• Task directions
Repeat word for word every line of the data below, from the first through the line containing "modify (fun d => set_catalog (<[name", and stop there.
● ● ●
Definition recover_table (info : TableInfo C) : M unit :=
  e ← (match root info with
       | Some location =>
           on_registry (TableEngineRegistry.open_engine (id info) (name info) (options info) (page_id location))
       | None =>
           x ← on_registry (TableEngineRegistry.create_engine (id info) (name info) (options info));
           mret x.1
       end);
  _ ← register e;
  modify (fun d => set_catalog (<[name info := info]> (table_catalog d)) d).
Fixpoint recover_tables (l : list (TableInfo C)) : M unit :=
  match l with [] => mret tt | info :: l => _ ← recover_table info; recover_tables l end.
Definition recover_catalog : M unit :=
  data ← on_pager (read_page CATALOG_PAGE);
  if zlen data <? 8 then mret tt
  else
    version ← lift (get_le 4 0 data);
    count ← lift (get_le 4 4 data);
    _ ← lift (ensure (version =? 1) OtherError);
    json_data ← lift (slice 8 (zlen data) data);
    tables ← lift (ok_or (from_json json_data) OtherError);
    _ ← lift (ensure (zlen tables =? count) OtherError);
    _ ← modify (set_catalog ∅);
    recover_tables tables.

Definition create_table (nm : string) (o : TableOptions C) : M TableId :=
  d ← gets (fun d => d);
  _ ← lift (ensure (bool_decide (table_catalog d !! nm = None)) TableAlreadyExists);
  let table_id := as_u64 (Z.of_nat (size (table_catalog d)) + 1) in
  x ← on_registry (TableEngineRegistry.create_engine table_id nm o);
  _ ← register x.1;
  let root := (fun p => mkLocation p 0 0) <$> x.2 in
  let info := mkTable table_id nm o root (current_snapshot_lsn d) ∅ in
  _ ← modify (fun d => set_catalog (<[nm := info]> (table_catalog d)) d);
  _ ← persist_catalog;
  mret table_id.

(** The first entry, in the order of iteration, with the id. *)
Definition find_table (table : TableId) (c : gmap string (TableInfo C)) : option (string * TableInfo C) :=
  find (fun x => id x.2 =? table) (catalog_order c).
Definition drop_table (table : TableId) : M unit :=
  d ← gets (fun d => d);
  match find_table table (table_catalog d) with
  | Some (nm, _) =>
      _ ← modify (fun d => set_catalog (base.delete nm (table_catalog d)) d);
      _ ← modify (fun d => set_world (set_registry (base.delete table (registry (world d))) (world d)) d);
      persist_catalog
  | None => lift (Err NotFound)
  end.

Definition open_table (nm : string) (d : t) : option TableId := id <$> table_catalog d !! nm.
Definition get_object_info (table : TableId) (d : t) : option (TableInfo C) := snd <$> find_table table (table_catalog d).
Definition get_object_info_by_name (nm : string) (d : t) : option (TableInfo C) := table_catalog d !! nm.
Definition is_table (table : TableId) (d : t) : bool :=
  existsb (fun x => id x.2 =? table) (catalog_order (table_catalog d)).
Definition list_tables (d : t) : list (TableInfo C) := map snd (catalog_order (table_catalog d)).

(** ** Snapshots *)
(** [now] is [None] when the clock is before the epoch; the id is allocated
    before it is read. *)
Definition create_snapshot (e : WalWriter.Env) (now : option Z) (nm : string) : M Snapshot.t :=
  let nm := trim nm in
  _ ← lift (ensure (negb (bool_decide (nm = ""%string))) InvalidOperation);
  d ← gets (fun d => d);
  _ ← lift (ensure (negb (existsb (fun s => bool_decide (Snapshot.name s = nm)) (map snd (map_to_list (snapshots d)))))
              InvalidOperation);
  sid ← allocate_snapshot_id;
  created_at ← lift (ok_or now OtherError);
  let s := Snapshot.new sid nm (current_snapshot_lsn d) created_at 0 (WalWriter.active_transactions e (wal (world d))) in
  _ ← modify (fun d => set_snapshots (<[sid := s]> (snapshots d)) d);
  mret s.
Definition list_snapshots (d : t) : list Snapshot.t :=
  merge_sort by_id (map snd (map_to_list (snapshots d))).
Definition release_snapshot (sid : Z) : M unit :=
  d ← gets (fun d => d);
  match snapshots d !! sid with
  | Some _ => modify (set_snapshots (base.delete sid (snapshots d)))
  | None => lift (Err InvalidOperation)
  end.

Definition min_visible_lsn (d : t) : option LogSequenceNumber :=
  Snapshot.minimum (map Snapshot.lsn (map snd (map_to_list (snapshots d)))).

(** ** Vacuum *)
(** [TableEngineRegistry::vacuum_table]. *)
Definition registry_vacuum (table : TableId) (m : LogSequenceNumber) : M Z :=
  d ← gets (fun d => d);
  match registry (world d) !! table with
  | None => lift (Err NotFound)
  | Some e =>
      let put_back e := modify (fun d => set_world (set_registry (<[table := e]> (registry (world d))) (world d)) d) in
      match e with
      | EMemoryBTree b => _ ← put_back (EMemoryBTree (MemoryBTree.vacuum m b).2); mret (MemoryBTree.vacuum m b).1
      | EMemoryHashTable h =>
          _ ← put_back (EMemoryHashTable (MemoryHashTable.vacuum m h).2); mret (MemoryHashTable.vacuum m h).1
      | EOther k en =>
          match k with
          | PagedBTree | MemoryART | LsmTree | MemoryGraphTable | TimeSeriesTable | PagedBlob =>
              x ← (fun d => let '(r, p) := engine_vacuum k m en (pager d) in
                            (match r with Ok a => Ok a | Err _ => Err OtherError | Panic => Panic end, set_pager p d));
              _ ← put_back (EOther k x.2); mret x.1
          | AppendLog | PagedBloomFilter | PagedHnswVector | PagedRTree | PagedFullTextIndex | MemoryBlob =>
              lift (Err InvalidOperation)
          end
      end
  end.

Definition vacuum_pager : M Vacuum.VacuumPagerStats := on_pager pager_compact.
Definition watermark (d : t) : LogSequenceNumber := default (current_snapshot_lsn d) (min_visible_lsn d).
Definition vacuum_table (table : TableId) : M Vacuum.VacuumPagerStats :=
  d ← gets (fun d => d);
  _ ← lift (ok_or (get_object_info table d) NotFound);
  _ ← registry_vacuum table (watermark d);
  vacuum_pager.

(** The loop skips tables that fail. *)
Fixpoint vacuum_tables (m : LogSequenceNumber) (l : list (TableInfo C)) (per_table : gmap Z Z) (total : Z)
    : M (gmap Z Z * Z) :=
  match l with
  | [] => mret (per_table, total)
  | info :: l => fun d =>
      match registry_vacuum (id info) m d with
      | (Ok removed, d') =>
          if 0 <? removed then vacuum_tables m l (<[id info := removed]> per_table) (total + removed) d'
          else vacuum_tables m l per_table total d'
      | (Err _, d') => vacuum_tables m l per_table total d'
      | (Panic, d') => (Panic, d')
      end
  end.
Definition record_vacuum (per_table : gmap Z Z) (total : Z) (v : VacuumStats) : VacuumStats :=
  mkVacuumStats (total_runs v + 1) (all_versions_removed v + total) (Some per_table).
Definition vacuum_full : M VacuumFullStats :=
  d ← gets (fun d => d);
  x ← vacuum_tables (watermark d) (list_tables d) ∅ 0;
  st ← vacuum_pager;
  _ ← modify (fun d => set_vacuum_stats (record_vacuum x.1 x.2 (vacuum_stats d)) d);
  mret (mkFullStats x.1 x.2 st).

(** ** Opening and closing *)
(** The arguments are what [WalWriter::create] and [Pager::create], or
    [WalWriter::open] and [Pager::open], return. *)
Definition start (w : WalWriter.t F) (lsn : LogSequenceNumber) (p : P) : t :=
  mk (mkWorld ConflictDetector.new w ∅ lsn) 1 1 ∅ ∅ p (mkVacuumStats 0 0 None).
Definition failing {A B E1 : Type} (k : StorageEngineErrorKind) (r : outcome E1 A)
    (f : A -> outcome StorageEngineErrorKind B) : outcome StorageEngineErrorKind B :=
  match r with Ok a => f a | Err _ => Err k | Panic => Panic end.
Definition new (w : outcome WalError (WalWriter.t F)) (p : outcome PagerError P)
    : outcome StorageEngineErrorKind t :=
  failing WalFailed w (fun w => failing PagerFailed p (fun p =>
    match persist_catalog (start w 0 p) with
    | (Ok _, d) => Ok d | (Err e, _) => Err e | (Panic, _) => Panic
    end)).
Definition open (w : outcome WalError (WalWriter.t F)) (p : outcome PagerError P)
    : outcome StorageEngineErrorKind t :=
  failing WalFailed w (fun w => failing PagerFailed p (fun p =>
    match recover_catalog (start w (WalWriter.current_lsn (WalWriter.state w)) p) with
    | (Ok _, d) => Ok d | (Err e, _) => Err e | (Panic, _) => Panic
    end)).
(** [Drop]: errors are printed and ignored. *)
Definition drop (d : t) : t :=
  let d := (on_wal WalWriter.flush d).2 in (on_pager pager_sync d).2.
(** [close] takes the engine, so [Drop] runs behind it on every path. *)
Definition close : M unit := fun d =>
  let '(r, d') := (_ ← on_wal WalWriter.flush; on_pager pager_sync) d in (r, drop d').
● ● ●
• Written answer
Definition recover_table (info : TableInfo C) : M unit :=
  e ← (match root info with
       | Some location =>
           on_registry (TableEngineRegistry.open_engine (id info) (name info) (options info) (page_id location))
       | None =>
           x ← on_registry (TableEngineRegistry.create_engine (id info) (name info) (options info));
           mret x.1
       end);
  _ ← register e;
  modify (fun d => set_catalog (<[name info := info]> (table_catalog d)) d).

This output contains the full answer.